2021-09-15/17 Rebuild and Renew | You were made to worship

SMALL GROUP MATERIAL

Inward Prayer

Small Group Questions:

  1. You may not have known that God’s people spent time forced away from their worship houses (church). Share about how it has felt for you to be forced to spend time away from something or from someone of value.
  2. After 70 years of being separated from “normal worship,” what do you think helped them give their hearts and praise to God?
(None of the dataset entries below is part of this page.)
(* ===== verification/StorageConfig.v ===== *)
(** From the configuration to the stores: the storage part of
    internal/config/config.go, and SpecFor, NewFromSpec and the s3 targets of
    internal/storage/{storage,s3target}.go.

    [StorageSpec] of the configuration and [Spec] of the stores have the same
    fields and are one record.  A driver's constructor is a parameter.  A map is
    ranged over in some order: what ranges takes the entries in that order. *)

From stdpp Require Import base list gmap strings sorting pretty.
From Stdlib Require Import ZArith Lia Ascii Sorted.
From S2P Require Import Prelude GoStrings GoSort Types Store.
From S2P Require Import GoPath ObjectStore Placement.

Record Spec := MkSpec {
  sp_Driver : string;
  sp_Path : string;
  sp_Bucket : string;
  sp_Region : string;
  sp_Prefix : string
}.

Record StorageConfig := MkStorageConfig {
  sc_StorageBackend : string;
  sc_StoragePath : string;
  sc_Bucket : string;
  sc_Region : string;
  sc_StorageBackends : gmap string Spec;
  sc_StorageByType : gmap string string;
  sc_StorageByGroup : gmap string string
}.

Definition DefaultStorageName := "default".
Definition DefaultStoragePath := "/var/lib/bodega".

(** ** Validation *)

Inductive config_error :=
| EmptyBackend
| ReservedBackend (name : string)
| DriverBackend (name drivers : string)
| NoDriver (name drivers : string)
| UnknownDriver (name driver drivers : string)
| PrefixLeaves (name prefix : string)
| PrefixNothing (name prefix : string)
| PrefixNotCanonical (name prefix want : string)
| TypeEmpty (typ : string)
| TypeUndefined (typ name defined : string)
| GroupUnnamed
| GroupEmpty (group : string)
| GroupUndefined (group name defined : string).
(** ** The rows *)

(** Two reads an evaluation makes may fail and leave a warning; a row that is
    not taken leaves its error. *)
Record audit_db := MkDB {
  db_reads : policy_reads;
  db_digestErr : option string;
  db_overrideErr : option string;
  db_record : Admission -> option string
}.

Fixpoint record_rows (db : audit_db) (pm : PackageManifest) (rows : list Admission) (warnings : list string)
  (taken : list Admission) : list string * list Admission :=
  match rows with
  | [] => (warnings, taken)
  | ad :: rows =>
      match db_record db ad with
      | Some err =>
          record_rows db pm rows
            (warnings ++ ["admission decision not recorded for " +:+ pm_Type pm +:+ "/" +:+ pm_Name pm +:+ "@"
                          +:+ ad_PkgVersion ad +:+ ": " +:+ err]) taken
      | None => record_rows db pm rows warnings (taken ++ [ad])
      end
  end.

Definition rows_of (ev : evaluation) (pm : PackageManifest) (decision : AdmitDecision) (who : Who) : list Admission :=
  map (fun i => row ev pm i (decision_String decision) who) (seq 0 (length (ev_checks ev))).

Definition error_line (what : string) (err : option string) : list string :=
  match err with Some e => [what +:+ e] | None => [] end.

Definition record (adb : option audit_db) (pm : PackageManifest) (ev : evaluation) (res : AdmitResult) (who : Who)
  : AdmitResult :=
  match adb with
  | None => res
  | Some db =>
      let ws := ar_Warnings res ++ error_line "admission recorded with no policy digest: " (db_digestErr db)
                ++ error_line "overrides not read, so none applied: " (db_overrideErr db) in
      let '(ws, taken) := record_rows db pm (rows_of ev pm (ar_Decision res) who) ws (ar_Admissions res) in
      MkAdmitResult (ar_Decision res) (ar_Reason res) ws taken (ar_Check res) (ar_Version res) (ar_Details res)
  end.

(** ** Deciding *)

(** The evaluation after the version checks, the warnings they flush, and the
    refusal as a result. *)
Definition check_versions (adb : option audit_db) (pm : PackageManifest) (checkers : list VersionChecker)
  (ev : evaluation) : evaluation * list string * option AdmitResult :=
  let '(st, refused) := checkVersions rfc3339 (isSome adb) pm checkers ev in
  (rs_ev st, warnings_of (rs_warns st),
   option_map (fun rf =>
     MkAdmitResult PolicyBlocked (rf_reason rf) [] []
       (match rf_block rf with Some b => r_Check b | None => "" end) (rf_version rf)
       (match rf_block rf with Some b => r_Details b | None => ∅ end)) refused).

(** [Create]'s decision; [ws] are the warnings there are already. *)
Definition decide_policy (adb : option audit_db) (checker : option AllowChecker) (checkers : list VersionChecker)
  (pm : PackageManifest) (ws : list string) (ev : evaluation) : evaluation * AdmitResult :=
  match checkAllowList checker pm ev with
  | (ev, Some blocked) => (ev, set_Warnings ws blocked)
  | (ev, None) =>
      let '(ev, flushed, blocked) := check_versions adb pm checkers ev in
      (ev, match blocked with
           | Some blocked => set_Warnings (ws ++ flushed) blocked
           | None => plain_result DecisionAdmitted "" (ws ++ flushed)
           end)
  end.

Definition start (adb : option audit_db) (checkers : list VersionChecker) (pm : PackageManifest) : evaluation :=
  include pm checkers (newEvaluation (option_map db_reads adb) pm).

Definition AdmitAs (adb : option audit_db) (cfg : option StorageConfig) (checker : option AllowChecker)
  (checkers : list VersionChecker) (pm : PackageManifest) (who : Who) : AdmitResult :=
  let ev := start adb checkers pm in
  match validate cfg pm with
  | (ws, Some err) =>
      record adb pm (notRun ("not run: the manifest is invalid: " +:+ message err) ev)
        (plain_result InvalidManifest (message err) ws) who
  | (ws, None) =>
      let '(ev, res) := decide_policy adb checker checkers pm ws ev in record adb pm ev res who
  end.

Definition Admit (adb : option audit_db) (cfg : option StorageConfig) (checker : option AllowChecker)
  (checkers : list VersionChecker) (pm : PackageManifest) (actor : string) : AdmitResult :=
  AdmitAs adb cfg checker checkers pm (MkWho actor "").

Definition Create (adb : option audit_db) (checker : option AllowChecker) (checkers : list VersionChecker)
  (pm : PackageManifest) (who : Who) : AdmitResult :=
  let '(ev, res) := decide_policy adb checker checkers pm [] (start adb checkers pm) in record adb pm ev res who.

(** ** The preview *)

Record Verdict := MkVerdict { vd_Decision : AdmitDecision; vd_Reason : string; vd_Checks : list AdmissionCheck }.

Definition set_actions (m : gmap string string) (ev : evaluation) : evaluation :=
  MkEvaluation (ev_checks ev) (ev_versionChecks ev) (ev_digest ev) m (ev_overrides ev).

Definition first_checks (ev : evaluation) : list AdmissionCheck := default [] (ev_checks ev !! 0%nat).

Definition Evaluate (cfg : option StorageConfig) (checker : option AllowChecker) (adb : option audit_db)
  (store : option policy_reads) (checkers : list VersionChecker) (pm : PackageManifest) : Verdict :=
  match (validate cfg pm).2 with
  | Some err => MkVerdict InvalidManifest (message err) []
  | None =>
      match pm_Versions pm with
      | [ve] =>
          let ev := newEvaluation (option_map db_reads adb) pm in
          let store := match adb with
                       | None => None
                       | Some db => Some (match store with Some s => s | None => db_reads db end)
                       end in
          let ev := match store with
                    | None => ev
                    | Some s => include pm checkers (set_actions (readActions s (ev_actions ev)) ev)
                    end in
          match checkAllowList checker pm ev with
          | (ev, Some blocked) => MkVerdict PolicyBlocked (ar_Reason blocked) (first_checks ev)
          | (ev, None) =>
              match store with
              | None => MkVerdict DecisionAdmitted "" (first_checks ev)
              | Some _ =>
                  let '(ev, results) := runVersion rfc3339 ev pm 0 checkers in
                  let combined := Combine results in
                  if Blocked combined then
                    MkVerdict PolicyBlocked
                      ("policy blocked " +:+ pm_Name pm +:+ "@" +:+ ve_Version ve +:+ ": " +:+ Reasons combined) (first_checks ev)
                  else MkVerdict DecisionAdmitted "" (first_checks ev)
              end
          end
      | vs => MkVerdict InvalidManifest ("evaluate wants one version, got " +:+ pretty (Z.of_nat (length vs))) []
      end
  end.
End admission.

(** ** What is decided *)

(** The allow-list's answer on a version stands. *)
Definition allow_refuses (al : AllowChecker) (ev : evaluation) (pm : PackageManifest) (i : nat) (ve : VersionEntry) : bool :=
  let candidate := CandidateFor (pm_Type pm) (pm_Name pm) (ve_URL ve) in
  negb (candidate =? "")%string
  && match al_Check al candidate with
     | Permitted => false
     | LoadFailed _ => true
     | Violation _ _ => negb (waived ev pm i CheckAllowList)
     end.

(** What a step leaves alone. *)
Definition same_base (ev ev' : evaluation) : Prop :=
  ev_overrides ev' = ev_overrides ev /\ ev_versionChecks ev' = ev_versionChecks ev /\ ev_actions ev' = ev_actions ev
  /\ length (ev_checks ev') = length (ev_checks ev).

#[global] Instance same_base_preorder : PreOrder same_base.
Proof. split; [done|]. intros a b c (A & B & C & D) (A' & B' & C' & D'). split_and!; congruence. Qed.

Lemma at_indexes_base i f ev : same_base ev (at_indexes i f ev).
Proof. unfold at_indexes. split_and!; [done..|]. cbn. destruct i; [apply length_alter|apply length_map]. Qed.

Lemma notRunAfter_base i d ev : same_base ev (notRunAfter i d ev).
Proof.
  unfold notRunAfter. assert (H : forall js ev, same_base ev (fold_left (fun ev j => notRunChecks (Some j) d (ev_allChecks ev) ev) js ev)).
  { intros js. induction js as [|j js IH]; intros e; [done|]. cbn [fold_left]. etransitivity; [|apply IH]. apply at_indexes_base. }
  etransitivity; [apply (at_indexes_base (Some i))|apply H].
Qed.

Lemma notRunAfter_one_each i d ev : one_each ev -> one_each (notRunAfter i d ev).
Proof.
  intros Hw. unfold notRunAfter. apply (notRunChecks_one_each (Some i) d (ev_versionChecks ev)) in Hw.
  revert Hw. generalize (notRunChecks (Some i) d (ev_versionChecks ev) ev). generalize (seq (S i) (length (ev_checks ev) - S i)).
  intros js. induction js as [|j js IH]; intros e Hw; [done|]. cbn [fold_left]. by apply IH, notRunChecks_one_each.
Qed.

Lemma waived_base ev ev' pm i check : same_base ev ev' -> waived ev' pm i check = waived ev pm i check.
Proof. intros (Ho & _). unfold waived, overrideFor. by rewrite Ho. Qed.

Lemma allow_refuses_base al ev ev' pm i ve : same_base ev ev' -> allow_refuses al ev' pm i ve = allow_refuses al ev pm i ve.
Proof. intros H. unfold allow_refuses. by rewrite (waived_base _ _ _ _ _ H). Qed.

Section admission.
Context (UnescapePath : string -> option string) (bad_glob : string -> bool) (rfc3339 : Z -> string).
Context (message : admit_error -> string) (allow_message : AllowList.verdict -> string).

Lemma allow_each_spec al pm i vs ev :
  let r := allow_each rfc3339 allow_message al pm i vs ev in
  same_base ev r.1 /\ (one_each ev -> one_each r.1)
  /\ (r.2 = None <-> forall j ve, vs !! j = Some ve -> allow_refuses al ev pm (i + j) ve = false).
Proof.
  revert i ev. induction vs as [|ve vs IH]; intros i ev; cbn [allow_each]; [done|].
  assert (Hstep : forall c, allow_refuses al ev pm i ve = false ->
    let r := allow_each rfc3339 allow_message al pm (S i) vs (ev_set (Some i) c ev) in
    same_base ev r.1 /\ (one_each ev -> one_each r.1)
    /\ (r.2 = None <-> forall j ve', (ve :: vs) !! j = Some ve' -> allow_refuses al ev pm (i + j) ve' = false)).
  { intros c Hok. pose proof (at_indexes_base (Some i) (fun cs => upsertCheck cs c false) ev) as Hb.
    fold (ev_set (Some i) c ev) in Hb. destruct (IH (S i) (ev_set (Some i) c ev)) as (H1 & H2 & H3). cbv zeta.
    split_and!; [by etransitivity; [apply Hb|]|intros Hw; by apply H2, ev_set_one_each|]. rewrite H3. split.
    - intros H [|j] ve' Hj; [injection Hj as <-; by rewrite Nat.add_0_r|]. rewrite <- (allow_refuses_base al ev _ pm _ _ Hb).
      replace (i + S j)%nat with (S i + j)%nat by lia. by apply H.
    - intros H j ve' Hj. rewrite (allow_refuses_base al ev _ pm _ _ Hb). replace (S i + j)%nat with (i + S j)%nat by lia. by apply H. }
  assert (Hstop : forall c d (rs : string * string), allow_refuses al ev pm i ve = true ->
    let r := (notRunAfter i d (ev_set (Some i) c ev), Some rs) in
    same_base ev r.1 /\ (one_each ev -> one_each r.1)
    /\ (r.2 = None <-> forall j ve', (ve :: vs) !! j = Some ve' -> allow_refuses al ev pm (i + j) ve' = false)).
  { intros c d rs Hr. cbn [fst snd]. split_and!.
    - etransitivity; [apply (at_indexes_base (Some i))|apply notRunAfter_base].
    - intros Hw. by apply notRunAfter_one_each, ev_set_one_each.
    - split; [done|]. intros H. specialize (H 0%nat ve eq_refl). rewrite Nat.add_0_r in H. congruence. }
  set (candidate := CandidateFor _ _ _) in *.
  assert (Har : allow_refuses al ev pm i ve = negb (candidate =? "")%string && match al_Check al candidate with
     | Permitted => false | LoadFailed _ => true | Violation _ _ => negb (waived ev pm i CheckAllowList) end) by done.
  destruct (candidate =? "")%string; [by apply Hstep|]. cbn [negb andb] in Har.
  destruct (al_Check al candidate) as [|t c|e] eqn:Ev; [by apply Hstep| |by apply Hstop].
  pose proof (admitPast_waived rfc3339 ev pm i (AllowListCheck allow_message (al_Listed al) candidate (Violation t c)) eq_refl) as Hw.
  cbn [ac_Check AllowListCheck] in Hw. destruct (admitPast _ _ _ _ _) as [oc|]; cbn [isSome] in Hw.
  - apply Hstep. by rewrite Har, <- Hw.
  - apply Hstop. by rewrite Har, <- Hw.
Qed.

Lemma checkAllowList_spec checker pm ev :
  let r := checkAllowList rfc3339 allow_message checker pm ev in
  same_base ev r.1 /\ (one_each ev -> one_each r.1)
  /\ (r.2 = None <-> forall al, checker = Some al -> forall i ve, pm_Versions pm !! i = Some ve -> allow_refuses al ev pm i ve = false)
  /\ forall b, r.2 = Some b -> ar_Decision b = PolicyBlocked /\ ar_Admissions b = [].
Proof.
  destruct checker as [al|]; cbn [checkAllowList].
  - destruct (allow_each_spec al pm 0 (pm_Versions pm) ev) as (H1 & H2 & H3).
    destruct (allow_each _ _ _ _ _ _ _) as [ev' [[v rs]|]]; cbn [fst snd option_map] in *; split_and!; try done.
    + split; [done|]. intros H. destruct H3 as [_ H3]. discriminate H3. intros j ve. by apply H.
    + by intros b [= <-].
    + split; [|done]. intros _ al' [= <-]. by apply H3.
  - split_and!; [apply at_indexes_base|apply notRunChecks_one_each|done|done].
Qed.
What might we need to rebuild (like Zerubbabel rebuilding the temple) to renew our commitment to worshiping and praising God.
  3. How has Covid changed your view of God?
  4. When we are reunited with something that has been taken away or we are reunited with someone, what does that experience look and feel like? What reactions do you have?
  5. How do you think worship heals? (joy and sorrow)

Outward Prayer

MESSAGE NOTES

Week 1 | Sept 15/17
We Must Return from Exile
| You were made to worship

Value: Loving King Jesus

The Main Point: You were made to worship | Following Jesus is not a solo endeavor.The Bible: Ezra 3:10-13

The Context:

The exile left God’s people without a home or a temple and wondering if their God had abandoned his promises to them. The exile fulfilled centuries of prophetic warnings, as hundreds of years of tradition, culture, and history was destroyed in just one year.

After spending decades in a foreign land under foreign rule, the Israelites were allowed to return home under Persian rule. But despite their return, the people’s hearts were just as hard. Would they ever be able to be faithful to God?
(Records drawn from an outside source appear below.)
Lemma write_rows_spec principal record_ok now row keys db t :
  ValidAdmissionDecision (ad_Decision row) = true -> db_readOnly db = false -> db_sink db = Queryable t ->
  let '(db', rows, notes) := write_rows principal record_ok now row keys db in
  db_readOnly db' = false /\ exists t' new, db_sink db' = Queryable t' /\ tb_rows t' = tb_rows t ++ new
    /\ Forall (copy_of now row) new /\ map rw_key new = map nullKey (List.filter record_ok keys)
    /\ Forall (fun r => tb_next t <= rw_ID r) new /\ (table_ok t -> table_ok t').
Proof.
  intros Hv. revert db t. induction keys as [|k keys IH]; intros db t Hro Ht; cbn [write_rows].
  { split; [done|]. exists t, []. rewrite List.app_nil_r. by split_and!. }
  destruct (RecordAdmission principal now (record_ok k) (with_key k now row) db) as [db1 err] eqn:E.
  destruct (with_key_record _ _ _ _ _ _ _ _ E Hv Hro t Ht) as [Hro1 H1]. cbn [List.filter].
  destruct (record_ok k).
  - destruct H1 as (r & Ht1 & Hr). specialize (IH db1 _ Hro1 Ht1). destruct (write_rows _ _ _ _ _ _) as [[db2 rows] notes].
    destruct IH as (Hro2 & t2 & new & Ht2 & Hrows & Hnew & Hkeys & Hids & Hok). split; [done|]. destruct Hr as (? & ? & ? & ? & ? & ? & Hk).
    exists t2, (set_id (tb_next t) r :: new). split_and!; [done|by rewrite Hrows; cbn; rewrite <- List.app_assoc|constructor; [by unfold copy_of|done]| | |].
    + cbn. by rewrite Hk, Hkeys.
    + constructor; [cbn; lia|]. eapply Forall_impl; [exact Hids|]. intros x. cbn. lia.
    + intros Hok0. by apply Hok, insert_row_ok.
  - rewrite Ht in H1. specialize (IH db1 _ Hro1 H1). by destruct (write_rows _ _ _ _ _ _) as [[db2 rows] notes].
Qed.
(* ===== verification/Entitle.v ===== *)
(** Host profiles: the predicate of internal/entitle/entitle.go over the rows
    of internal/audit/profile.go.

    A nil profile is [None].  SHA-256 in [Fingerprint] is a parameter, and so
    is the order a map is ranged over in [CoversMavenGroup].  [%q] keeps bytes
    above 127 as they are, which is what Go does with printable text. *)

From stdpp Require Import base list gmap strings sorting.
From Stdlib Require Import ZArith Lia Ascii.
From S2P Require Import Prelude GoStrings GoSort Regexp Types MavenLayout OciKeys Composer BuilderSemver.

(** ** Rows *)

Definition MembershipClosed := "closed".
Definition MembershipOpen := "open".
Definition VersionPinned := "pinned".
Definition VersionFloating := "floating".
Definition ExpansionWarn := "warn".
Definition ExpansionBlock := "block".
Definition ExpansionIgnore := "ignore".

Definition ExpansionOrDefault (e : string) : string := if (e =? "")%string then ExpansionWarn else e.

Record ProfileTypeRule := MkRule {
  pt_Profile : string;
  pt_Type : string;
  pt_Membership : string;
  pt_VersionDefault : string;
  pt_Expansion : string;
  pt_AptBase : string;
  pt_AptArchives : list string;
  pt_Actor : string;
  pt_UpdatedAt : Z
}.

Definition zero_rule : ProfileTypeRule := MkRule "" "" "" "" "" "" [] "" 0.

Record ProfileEntry := MkEntry {
  pe_Profile : string;
  pe_Type : string;
  pe_Name : string;
  pe_Constraint : string;
  pe_Version : string;
  pe_Origin : string;
  pe_Reason : string;
  pe_ReviewAfter : string;
  pe_Actor : string;
  pe_CreatedAt : Z;
  pe_PinnedAt : Z;
  pe_PinnedBy : string
}.

Definition Pinned (e : ProfileEntry) : bool :=
  (pe_Constraint e =? ConstraintExact)%string && negb (pe_Version e =? "")%string.

(** A row of the profiles table. *)
Record ProfileRow := MkProfileRow { pr_Name : string; pr_Description : string; pr_Actor : string; pr_CreatedAt : Z }.

Record ProfileDetail := MkDetail {
  pd_Profile : ProfileRow;
  pd_Types : list ProfileTypeRule;
  pd_Entries : list ProfileEntry
}.

(** Of the profile's row, the predicate reads the name. *)
Definition pd_Name (d : ProfileDetail) : string := pr_Name (pd_Profile d).

(** ** The resolved profile *)

Definition RefusalMembership := "membership".
Definition RefusalConstraint := "constraint".

Record Decision := MkDecision {
  d_Permitted : bool;
  d_Governed : bool;
  d_Reason : string;
  d_Refusal : string;
  d_Outside : bool;
  d_Rule : option ProfileTypeRule;
  d_Entry : option ProfileEntry
}.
In the book of Ezra, there is language and a story that helps us navigate the particular season in which we find ourselves: Israel’s return from Exile. They were forcefully ripped out of their places of comfort and plunged into an extended experience of grief as they experienced the loss of familiarity, safety, independence, social ties, religious expression, and wealth. After 70 years (and we’re reeling from just one and a half years), the people of God were able to return to their home following this layered and generation-spanning devastation. Finally, the Lord cleared the way for their return. And further, after years of backbreaking and fearful work, He enabled Zerubbabel and his workers to rebuild the temple of God in Jerusalem. At this sacred and familiar place of worship and fellowship with God and His people, there was a new look, a fresh perspective, and a renewed commitment while the phantoms of what used to be haunted the remembrances of the older generation.
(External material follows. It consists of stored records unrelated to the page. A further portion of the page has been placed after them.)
(** Deleting a profile.  One that an identity is bound to is refused, with the
    identities, unless the caller asked to unbind them, and a refusal changes
    nothing.  A deletion leaves no row of the profile: no rule, entry, binding or
    baseline, and no component of its baselines; what it reports unbound is what
    was bound.  Every other profile is read as before, and one created under the
    name starts with nothing. *)
Theorem deletion_leaves_nothing env name unbind past raced db db' r :
  profile_run past raced db -> DeleteProfile env name unbind db = (db', r) ->
  let n := TrimSpace name in
  (forall e, r = inr e -> db' = db)
  /\ (unbind = false -> (exists i b, db_bindings db !! i = Some b /\ pb_Profile b = n) -> exists e, r = inr e)
  /\ (forall del, r = inl del ->
      db_profiles db' !! n = None
      /\ (forall k x, db_types db' !! k = Some x -> pt_Profile x <> n) /\ (forall k x, db_entries db' !! k = Some x -> pe_Profile x <> n)
      /\ (forall k x, db_bindings db' !! k = Some x -> pb_Profile x <> n)
      /\ (forall id, db_baselines db' !! id <> Some n) /\ (forall id, db_baselines db !! id = Some n -> id ∉ db_components db')
      /\ (forall i, i ∈ pdel_Unbound del <-> exists b, db_bindings db !! i = Some b /\ pb_Profile b = n)
      /\ (forall env' other, other <> n -> GetProfile env' db' db' db' other = GetProfile env' db db db other)
      /\ (forall env' p db'', TrimSpace (pr_Name p) = n -> CreateProfile env' p db' = (db'', inl tt) ->
            profileTypes db'' n = [] /\ profileEntries db'' n = [])).
Proof.
  intros Hreach E n. apply run_tables_ok in Hreach as Hok.
  assert (Hbound : forall i, i ∈ bound_to db n <-> exists b, db_bindings db !! i = Some b /\ pb_Profile b = n).
  { intros i. unfold bound_to. rewrite sort_Strings_perm. change (map fst ?l) with (fst <$> l). rewrite list_elem_of_fmap. split.
    - intros ([j b] & -> & H%elem_of_map_to_list). apply map_lookup_filter_Some in H as [H1 H2]. by exists b.
    - intros (b & H1 & H2). exists (i, b). split; [done|]. apply elem_of_map_to_list. by apply map_lookup_filter_Some. }
  unfold DeleteProfile, settle in E. fold n in E. split; [|split].
  - intros e ->. by repeat (case_match; simplify_eq).
  - intros -> Hb. assert (Hlen : (0 <? length (bound_to db n))%nat = true).
    { destruct Hb as (i & b & Hb). assert (H : i ∈ bound_to db n) by (apply Hbound; by exists b).
      destruct (bound_to db n); [by apply elem_of_nil in H|done]. }
    rewrite Hlen in E. cbn [negb andb] in E. repeat (case_match; simplify_eq); by eexists.
  - intros del ->. assert (Hdel : db' = erase n db /\ pdel_Unbound del = bound_to db n) by by repeat (case_match; simplify_eq).
    destruct Hdel as [-> ->]. pose proof (erase_ok n db Hok) as Hok'.
    assert (Hnone : db_profiles (erase n db) !! n = None) by apply lookup_delete_eq.
    split; [done|]. cbn [erase db_profiles db_types db_entries db_bindings db_baselines db_components].
    split; [by intros k x [_ H]%map_lookup_filter_Some|]. split; [by intros k x [_ H]%map_lookup_filter_Some|].
    split; [by intros k x [_ H]%map_lookup_filter_Some|]. split; [by intros id [_ H]%map_lookup_filter_Some|].
    split; [|split; [exact Hbound|split]].
    + intros id Hid [_ H]%filter_elem. apply negb_true_iff in H. unfold of_baselines in H.
      assert (Hs : filter (fun kv => kv.2 = n) (db_baselines db) !! id = Some n) by by apply map_lookup_filter_Some.
      by rewrite Hs in H.
    + intros env' other Hne. apply (GetProfile_same _ _ _ _ Hok Hok'); cbn [erase db_profiles db_types db_entries].
      * by rewrite lookup_delete_ne.
      * intros typ. apply option_eq. intros x. rewrite map_lookup_filter_Some. split; [by intros [? _]|].
        intros Hx. split; [done|]. cbn. destruct (pk_types _ db Hok _ _ Hx) as ([= <- _] & _). done.
      * intros typ m. apply option_eq. intros x. rewrite map_lookup_filter_Some. split; [by intros [? _]|].
        intros Hx. split; [done|]. cbn. destruct (pk_entries _ db Hok _ _ Hx) as ([= <- _ _] & _). done.
    + intros env' p db'' En Ec. unfold CreateProfile, settle in Ec. rewrite En in Ec. clear En. clearbody n. repeat (case_match; simplify_eq).
      match goal with H : insert_profile _ _ _ = inl _ |- _ => unfold insert_profile in H; cbn [pr_Name] in H; rewrite Hnone in H; injection H as <- end.
      change (profileTypes _ n) with (profileTypes (erase n db) n). change (profileEntries _ n) with (profileEntries (erase n db) n).
      split; apply elem_of_nil_inv.
      * intros x [Hx <-]%(profileTypes_elem _ Hok'). by apply map_lookup_filter_Some in Hx as [_ Hx].
      * intros x [Hx <-]%(profileEntries_elem _ Hok'). by apply map_lookup_filter_Some in Hx as [_ Hx].
Qed.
There is great joy at this wondrous occasion of dedication. God had been faithful to His promises. He had shown mercy to His people. He had brought them out of exile and brought them home. And yet, joy is not the only emotion– and rightly so. This joy is intermixed with sorrow. A sadness hangs over the older generation and they weep loudly during worship because they “had seen the first temple” – the former temple in its glory before it’s destruction and their exile. The elders remembered what had been while they were experiencing what God had now established. They grieved as they rejoiced. The result was a collaboration of joy and sorrow.

We often think that joy and sorrow don’t go together. We imagine they’re more like oil and water than peanut butter and jelly. From Scripture, however, we get a very different take. Over and over again, joy and sorrow exist alongside each other. This reality could not find a clearer expression than the experience of the people of Israel gathered around Zerubbabel’s temple.

 

The Core:

As you prepare your core of the message using story and questions keep in mind these points:

  1. God’s people were exiled from their “church” for 70 years, yet came back and began with worship.
  2. Humans are worshippers. We all worship something. What do you worship?
  3. There is something important about remembering the past but also praising God for the present and the future. How do we do both?
  4. Worship brings healing.

The Challenge:

As you think of a call to action or challenge for your listeners, keep in mind these points:

  1. We worship out of a response to the salvation of God. Does your listener know God loves them and can make a response to him?
  2. What may be stopping your listener from worshipping God “with praise and thanks,” and how can you encourage them in your message? “We must return from exile.”
  3. What are they worshipping? Who or what is getting their attention and heart?